> Directions for this task:
Please restate the data word for word, leaving out no line.

[Collected data]
Lemma c_start c0 s : c (box (start T c0 s).2) = c (box s).
Proof.
  destruct (channel_result T (trace (world s)) (c_connection c0)) as [e|] eqn:E.
  - by rewrite (start_run_failed _ _ _ _ E).
  - by rewrite (start_run_ok _ _ _ E).
Qed.

Lemma c_reset s : c (box (reset T s).2) = c (box s).
Proof. by rewrite reset_run, c_start, c_stop. Qed.

End Invariant.

Section Traces.

Variable T : Transport.

Lemma start_trace c0 s :
  trace (world (start T c0 s).2) = trace (world s) ++ opening T c0 s.
Proof.
  unfold opening.
  destruct (channel_result T (trace (world s)) (c_connection c0)) as [e|] eqn:E.
  - by rewrite (start_run_failed _ _ _ _ E).
  - by rewrite (start_run_ok _ _ _ E).
Qed.

Lemma reset_trace s :
  trace (world (reset T s).2) =
  trace (world s) ++
  OnStop :: closing T s ++ opening T (c (box s)) (stop T (c (box s)) s).2.
Proof.
  rewrite reset_run, start_trace, stop_trace.
  by rewrite <- app_assoc.
Qed.

Lemma clock_stop c0 s : clock (world (stop T c0 s).2) = clock (world s).
Proof. by rewrite stop_run. Qed.

Lemma clock_start c0 s : clock (world (start T c0 s).2) = clock (world s).
Proof.
  destruct (channel_result T (trace (world s)) (c_connection c0)) as [e|] eqn:E.
  - by rewrite (start_run_failed _ _ _ _ E).
  - by rewrite (start_run_ok _ _ _ E).
Qed.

> Your solution:
Lemma c_start c0 s : c (box (start T c0 s).2) = c (box s).
Proof.
  destruct (channel_result T (trace (world s)) (c_connection c0)) as [e|] eqn:E.
  - by rewrite (start_run_failed _ _ _ _ E).
  - by rewrite (start_run_ok _ _ _ E).
Qed.

Lemma c_reset s : c (box (reset T s).2) = c (box s).
Proof. by rewrite reset_run, c_start, c_stop. Qed.

End Invariant.

Section Traces.

Variable T : Transport.

Lemma start_trace c0 s :
  trace (world (start T c0 s).2) = trace (world s) ++ opening T c0 s.
Proof.
  unfold opening.
  destruct (channel_result T (trace (world s)) (c_connection c0)) as [e|] eqn:E.
  - by rewrite (start_run_failed _ _ _ _ E).
  - by rewrite (start_run_ok _ _ _ E).
Qed.

Lemma reset_trace s :
  trace (world (reset T s).2) =
  trace (world s) ++
  OnStop :: closing T s ++ opening T (c (box s)) (stop T (c (box s)) s).2.
Proof.
  rewrite reset_run, start_trace, stop_trace.
  by rewrite <- app_assoc.
Qed.

Lemma clock_stop c0 s : clock (world (stop T c0 s).2) = clock (world s).
Proof. by rewrite stop_run. Qed.

Lemma clock_start c0 s : clock (world (start T c0 s).2) = clock (world s).
Proof.
  destruct (channel_result T (trace (world s)) (c_connection c0)) as [e|] eqn:E.
  - by rewrite (start_run_failed _ _ _ _ E).
  - by rewrite (start_run_ok _ _ _ E).
Qed.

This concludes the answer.